At UC, I was able to do a Bachelor’s and a Master’s of Science in Computer Engineering. For the thesis, did research on using neural networks for malware detection. I found that I absolutely love research - it is some of the most rewarding work I have ever done.
This, by far, is the paper I’m most excited about from my time at UC. Being published in an open access journal with a good impact factor, I am optimistic the paper might get some good traction. It’s available here.
While in retrospect it could use a more exciting name, the journal article summarizes the main highlights of my research. The concept of Malware as Video, the best networks that we were able to build, comparisons to seminal works, and Node-Distance Pruning. Our results out-preform all works that we were able to find while staying lean and extraordinarily practical.
In addition, out of my work, I believe Node-Distance Pruning may actually be one of the more important things I’ve done. I found it to be a highly effective algorithm and may shed new light on where to go with pruning neural networks. As a future project I would like to submit a PR to get Node-Dist integrated into a more popular neural network library.

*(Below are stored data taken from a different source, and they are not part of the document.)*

Lemma run_tail c h cancelled root tasks commands (s : work N) r s' :
  let run_dir := default root (path_parent root) in
  (let! downloaded := haruki_3d_downloads send jst_now c cancelled root 0 tasks 0 in
   let! _ := run_exporters h run_dir commands in
   let! _ := (if cleanup_work_dir_after_success h then on_disk (remove_haruki_3d_work_dir run_dir) else wret tt) in
   wret (length tasks, downloaded)) s = (r, s') ->
  exists l d, wk_events s' = wk_events s ++ l /\ preserves (wk_disk s) d /\ run_outcome h root tasks r l d (wk_disk s').
Proof.
  intros run_dir E. apply wbind_inv in E as [(e & E & ->)|(n & s1 & E0 & E)].
  { pose proof (downloads_errors _ _ _ _ _ _ _ _ _ E) as He. apply haruki_3d_downloads_spec in E as (Hp & l & El & _).
    exists l, (wk_disk s'). split_and!; [done..|]. by destruct e. }
  apply haruki_3d_downloads_spec in E0 as (Hp & l & El & Hn). destruct (Hn n eq_refl) as (-> & Hall & Hs). exists l, (wk_disk s1). rewrite <- El.
  apply wbind_inv in E as [(e & E & ->)|(u & s2 & E0 & E)].
  { apply run_exporters_spec in E as [Ee Hc]. split_and!; [done..|]. destruct e; try done. cbn. by eapply Hc. }
  apply run_exporters_spec in E0 as [Ee _].
  apply wbind_inv in E as [(e & E & ->)|(u2 & s3 & E0 & E)].
  - destruct (cleanup_work_dir_after_success h); [|done]. apply on_disk_silent in E as [Er Ee']. rewrite Ee', Ee. split_and!; [done..|].
    unfold remove_haruki_3d_work_dir in Er. destruct (negb _); [done|]. destruct (remove_error run_dir); [|done]. by injection Er as _ <-.
  - injection E as <- <-. cbn. destruct (cleanup_work_dir_after_success h).
    + apply on_disk_silent in E0 as [Er Ee']. rewrite Ee', Ee. split_and!; try done. intros _.
      destruct u2. by apply remove_work_dir_gone in Er as [Hg _].
    + injection E0 as _ <-. rewrite Ee. by split_and!.
Qed.

Variables (decode_info : bytes -> result AssetBundleInfo string) (hex_decode : string -> result bytes string)
  (aes_cbc_decrypt : bytes -> bytes -> bytes -> result bytes string) (parse_version : bytes -> result CurrentVersionInfo string)
  (decode_game : bytes -> result GameVersionInfo string) (load_record : string -> result DownloadRecord DownloadRecordError).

Overall, the paper is incredibly gratifying. It feels beyond exciting that the culmination of my work out is there, in a format for others to read and hopefully build on. So many iterations and so much work went into this final paper and I am glad it was able to be published.
If you’re interested in my work I highly recommend downloading my M.S. thesis, available for free here. It’s the most complete and organized work I’ve written both in terms of my research and in terms of, well, everything I’ve ever done. The other papers I’ve written were cut out of the context of the broader picture and therefore, in my opinion, provide value but leave a lot of unanswered questions. Even if there is only one section that interests you, I’d recommend going straight to it and treating the other sections as possible answers to other questions that come up.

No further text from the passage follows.